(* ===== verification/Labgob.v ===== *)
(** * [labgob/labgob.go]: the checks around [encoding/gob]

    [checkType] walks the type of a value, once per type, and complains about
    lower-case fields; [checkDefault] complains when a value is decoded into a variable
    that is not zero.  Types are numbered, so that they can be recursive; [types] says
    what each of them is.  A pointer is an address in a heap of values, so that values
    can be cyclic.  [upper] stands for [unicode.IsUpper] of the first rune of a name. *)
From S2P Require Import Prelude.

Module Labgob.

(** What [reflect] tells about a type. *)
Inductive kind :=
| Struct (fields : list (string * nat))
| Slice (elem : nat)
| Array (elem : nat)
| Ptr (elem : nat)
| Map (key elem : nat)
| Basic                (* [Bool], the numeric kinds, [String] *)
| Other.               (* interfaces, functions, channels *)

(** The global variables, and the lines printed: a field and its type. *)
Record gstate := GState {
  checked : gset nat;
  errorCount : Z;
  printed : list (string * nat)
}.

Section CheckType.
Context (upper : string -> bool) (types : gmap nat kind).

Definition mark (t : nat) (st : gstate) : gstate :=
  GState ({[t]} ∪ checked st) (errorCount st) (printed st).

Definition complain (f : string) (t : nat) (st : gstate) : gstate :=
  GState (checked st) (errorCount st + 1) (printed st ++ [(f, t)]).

****************************************

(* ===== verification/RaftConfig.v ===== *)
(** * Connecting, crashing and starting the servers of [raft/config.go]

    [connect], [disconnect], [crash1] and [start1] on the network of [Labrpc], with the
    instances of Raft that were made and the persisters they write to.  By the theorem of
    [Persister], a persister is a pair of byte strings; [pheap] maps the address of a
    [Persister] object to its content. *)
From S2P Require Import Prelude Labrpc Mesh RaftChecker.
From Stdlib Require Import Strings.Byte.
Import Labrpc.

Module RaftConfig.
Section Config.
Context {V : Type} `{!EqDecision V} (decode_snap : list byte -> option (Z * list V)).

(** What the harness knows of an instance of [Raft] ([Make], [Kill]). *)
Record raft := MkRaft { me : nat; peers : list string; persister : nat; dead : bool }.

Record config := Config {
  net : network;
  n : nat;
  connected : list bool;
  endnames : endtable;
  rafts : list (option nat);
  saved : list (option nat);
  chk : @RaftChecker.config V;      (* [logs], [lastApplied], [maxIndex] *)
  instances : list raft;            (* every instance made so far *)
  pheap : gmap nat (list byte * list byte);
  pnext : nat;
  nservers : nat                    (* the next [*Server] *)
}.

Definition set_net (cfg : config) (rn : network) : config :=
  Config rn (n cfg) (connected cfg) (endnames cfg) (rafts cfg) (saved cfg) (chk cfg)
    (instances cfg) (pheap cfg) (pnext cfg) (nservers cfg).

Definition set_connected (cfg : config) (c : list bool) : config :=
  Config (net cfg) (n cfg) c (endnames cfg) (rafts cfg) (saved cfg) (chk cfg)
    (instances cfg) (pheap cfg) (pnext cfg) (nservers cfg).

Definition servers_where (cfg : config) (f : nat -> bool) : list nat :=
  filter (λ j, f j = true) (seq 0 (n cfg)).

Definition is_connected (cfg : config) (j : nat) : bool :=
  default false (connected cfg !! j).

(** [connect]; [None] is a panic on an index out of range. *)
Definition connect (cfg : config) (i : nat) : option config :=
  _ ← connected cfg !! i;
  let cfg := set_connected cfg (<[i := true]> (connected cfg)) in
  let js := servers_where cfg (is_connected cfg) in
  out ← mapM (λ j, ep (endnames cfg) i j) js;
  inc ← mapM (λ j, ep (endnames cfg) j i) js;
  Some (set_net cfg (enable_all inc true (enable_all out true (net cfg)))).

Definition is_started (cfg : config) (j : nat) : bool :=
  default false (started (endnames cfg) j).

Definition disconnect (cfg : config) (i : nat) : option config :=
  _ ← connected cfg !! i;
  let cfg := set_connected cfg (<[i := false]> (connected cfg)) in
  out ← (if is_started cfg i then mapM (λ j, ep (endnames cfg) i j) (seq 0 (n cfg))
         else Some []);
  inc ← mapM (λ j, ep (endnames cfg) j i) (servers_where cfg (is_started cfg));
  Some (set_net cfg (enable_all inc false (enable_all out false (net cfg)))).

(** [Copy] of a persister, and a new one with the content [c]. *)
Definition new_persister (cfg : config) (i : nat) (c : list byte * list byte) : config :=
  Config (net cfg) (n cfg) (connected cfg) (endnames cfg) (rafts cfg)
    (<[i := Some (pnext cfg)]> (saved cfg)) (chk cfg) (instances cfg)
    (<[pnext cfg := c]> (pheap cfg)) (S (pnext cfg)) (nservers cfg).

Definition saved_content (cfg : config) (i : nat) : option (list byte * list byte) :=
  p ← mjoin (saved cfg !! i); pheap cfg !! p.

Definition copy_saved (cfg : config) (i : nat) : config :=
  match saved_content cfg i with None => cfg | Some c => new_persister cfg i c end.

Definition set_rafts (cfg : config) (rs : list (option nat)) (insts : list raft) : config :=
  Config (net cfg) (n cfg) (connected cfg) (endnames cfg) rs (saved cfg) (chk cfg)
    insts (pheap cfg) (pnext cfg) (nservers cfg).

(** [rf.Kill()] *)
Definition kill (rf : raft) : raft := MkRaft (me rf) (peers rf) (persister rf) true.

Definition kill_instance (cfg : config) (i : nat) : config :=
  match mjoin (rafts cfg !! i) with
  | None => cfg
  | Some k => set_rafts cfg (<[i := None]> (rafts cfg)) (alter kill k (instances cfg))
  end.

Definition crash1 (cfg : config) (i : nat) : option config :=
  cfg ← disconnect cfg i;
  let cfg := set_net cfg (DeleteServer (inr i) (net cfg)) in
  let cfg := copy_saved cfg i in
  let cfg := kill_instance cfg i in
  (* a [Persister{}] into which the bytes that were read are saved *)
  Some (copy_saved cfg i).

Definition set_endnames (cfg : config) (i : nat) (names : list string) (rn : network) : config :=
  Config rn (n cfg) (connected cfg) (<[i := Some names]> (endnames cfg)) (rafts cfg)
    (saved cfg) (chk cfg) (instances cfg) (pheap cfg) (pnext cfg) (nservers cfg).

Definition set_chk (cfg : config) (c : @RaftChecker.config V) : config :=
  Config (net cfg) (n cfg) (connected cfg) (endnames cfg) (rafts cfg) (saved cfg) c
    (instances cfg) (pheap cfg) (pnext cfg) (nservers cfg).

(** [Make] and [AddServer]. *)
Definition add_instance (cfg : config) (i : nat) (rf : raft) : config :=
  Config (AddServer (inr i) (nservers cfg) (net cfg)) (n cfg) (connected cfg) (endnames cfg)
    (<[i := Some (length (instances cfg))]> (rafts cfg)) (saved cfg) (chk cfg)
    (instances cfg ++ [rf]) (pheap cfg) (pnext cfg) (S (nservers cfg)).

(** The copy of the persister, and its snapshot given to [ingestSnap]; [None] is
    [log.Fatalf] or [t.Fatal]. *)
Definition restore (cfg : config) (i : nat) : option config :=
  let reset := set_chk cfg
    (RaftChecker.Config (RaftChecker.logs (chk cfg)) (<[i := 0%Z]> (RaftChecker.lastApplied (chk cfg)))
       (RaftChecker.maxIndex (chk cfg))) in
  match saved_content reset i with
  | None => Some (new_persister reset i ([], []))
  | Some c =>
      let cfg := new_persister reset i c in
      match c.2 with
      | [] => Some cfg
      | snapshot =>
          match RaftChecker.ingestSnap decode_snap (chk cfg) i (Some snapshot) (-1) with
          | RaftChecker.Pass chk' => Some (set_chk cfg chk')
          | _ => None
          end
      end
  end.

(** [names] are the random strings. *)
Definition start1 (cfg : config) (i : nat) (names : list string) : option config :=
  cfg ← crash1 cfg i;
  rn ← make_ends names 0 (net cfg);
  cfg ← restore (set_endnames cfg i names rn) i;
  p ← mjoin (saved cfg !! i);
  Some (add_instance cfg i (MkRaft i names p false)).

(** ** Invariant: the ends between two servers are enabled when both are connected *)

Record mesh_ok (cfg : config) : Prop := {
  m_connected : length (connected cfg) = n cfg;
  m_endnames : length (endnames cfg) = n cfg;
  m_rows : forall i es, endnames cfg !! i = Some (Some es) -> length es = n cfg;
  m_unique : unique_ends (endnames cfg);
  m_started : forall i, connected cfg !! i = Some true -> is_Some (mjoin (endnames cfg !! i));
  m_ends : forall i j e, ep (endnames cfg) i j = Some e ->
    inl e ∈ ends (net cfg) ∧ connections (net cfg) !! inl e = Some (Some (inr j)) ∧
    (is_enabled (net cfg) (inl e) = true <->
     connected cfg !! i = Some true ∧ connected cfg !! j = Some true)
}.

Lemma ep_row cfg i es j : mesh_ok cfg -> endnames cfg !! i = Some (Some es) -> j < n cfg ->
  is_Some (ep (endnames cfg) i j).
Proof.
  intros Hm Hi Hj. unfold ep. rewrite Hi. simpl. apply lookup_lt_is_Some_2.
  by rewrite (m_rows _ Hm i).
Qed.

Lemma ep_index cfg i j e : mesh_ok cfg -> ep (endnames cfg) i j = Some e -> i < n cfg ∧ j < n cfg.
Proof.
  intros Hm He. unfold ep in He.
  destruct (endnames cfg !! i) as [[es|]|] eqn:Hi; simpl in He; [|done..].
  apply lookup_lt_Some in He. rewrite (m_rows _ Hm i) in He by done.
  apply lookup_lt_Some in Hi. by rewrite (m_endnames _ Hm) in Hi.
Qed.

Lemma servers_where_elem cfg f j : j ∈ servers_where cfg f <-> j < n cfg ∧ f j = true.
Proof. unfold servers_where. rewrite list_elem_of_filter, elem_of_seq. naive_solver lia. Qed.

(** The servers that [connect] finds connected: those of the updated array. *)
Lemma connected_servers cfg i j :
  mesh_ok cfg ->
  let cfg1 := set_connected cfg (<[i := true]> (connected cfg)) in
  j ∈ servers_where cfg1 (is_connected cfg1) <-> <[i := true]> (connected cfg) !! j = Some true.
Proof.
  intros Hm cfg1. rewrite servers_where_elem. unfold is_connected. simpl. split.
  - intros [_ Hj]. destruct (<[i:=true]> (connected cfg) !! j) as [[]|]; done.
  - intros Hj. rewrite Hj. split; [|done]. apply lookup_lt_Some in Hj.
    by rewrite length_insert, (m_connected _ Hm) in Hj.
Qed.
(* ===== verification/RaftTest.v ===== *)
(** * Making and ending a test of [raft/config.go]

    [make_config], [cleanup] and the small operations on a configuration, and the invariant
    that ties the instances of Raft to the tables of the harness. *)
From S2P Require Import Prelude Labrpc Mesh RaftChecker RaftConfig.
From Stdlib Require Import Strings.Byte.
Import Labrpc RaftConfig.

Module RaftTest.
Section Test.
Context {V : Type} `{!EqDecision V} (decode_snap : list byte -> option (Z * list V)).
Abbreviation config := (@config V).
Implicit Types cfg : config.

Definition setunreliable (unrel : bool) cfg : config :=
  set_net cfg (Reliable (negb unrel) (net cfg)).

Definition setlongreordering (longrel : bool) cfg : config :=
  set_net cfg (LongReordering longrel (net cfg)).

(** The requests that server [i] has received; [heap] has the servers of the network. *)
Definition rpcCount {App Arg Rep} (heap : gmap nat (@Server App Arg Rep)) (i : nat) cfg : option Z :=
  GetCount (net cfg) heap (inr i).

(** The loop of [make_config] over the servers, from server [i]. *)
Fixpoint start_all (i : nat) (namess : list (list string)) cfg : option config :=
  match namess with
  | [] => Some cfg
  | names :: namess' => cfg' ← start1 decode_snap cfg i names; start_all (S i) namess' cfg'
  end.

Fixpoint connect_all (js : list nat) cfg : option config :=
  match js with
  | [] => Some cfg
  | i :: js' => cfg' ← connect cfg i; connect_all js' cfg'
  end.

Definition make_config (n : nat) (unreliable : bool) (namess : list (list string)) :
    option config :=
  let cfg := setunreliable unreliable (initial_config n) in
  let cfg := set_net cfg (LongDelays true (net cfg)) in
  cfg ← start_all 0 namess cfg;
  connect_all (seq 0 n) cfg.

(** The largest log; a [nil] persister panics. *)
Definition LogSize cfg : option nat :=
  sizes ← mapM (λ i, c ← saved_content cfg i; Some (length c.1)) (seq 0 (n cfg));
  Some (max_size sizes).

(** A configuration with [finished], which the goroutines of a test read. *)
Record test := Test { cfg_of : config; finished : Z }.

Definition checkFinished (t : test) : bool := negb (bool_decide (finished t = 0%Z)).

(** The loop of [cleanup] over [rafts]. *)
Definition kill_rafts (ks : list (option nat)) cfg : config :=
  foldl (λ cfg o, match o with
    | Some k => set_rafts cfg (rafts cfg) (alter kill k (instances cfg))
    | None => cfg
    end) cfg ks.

****************************************

Look through the data above for the string "which" and copy every line where it appears.

  (* a [Persister{}] into which the bytes that were read are saved *)
(** A configuration with [finished], which the goroutines of a test read. *)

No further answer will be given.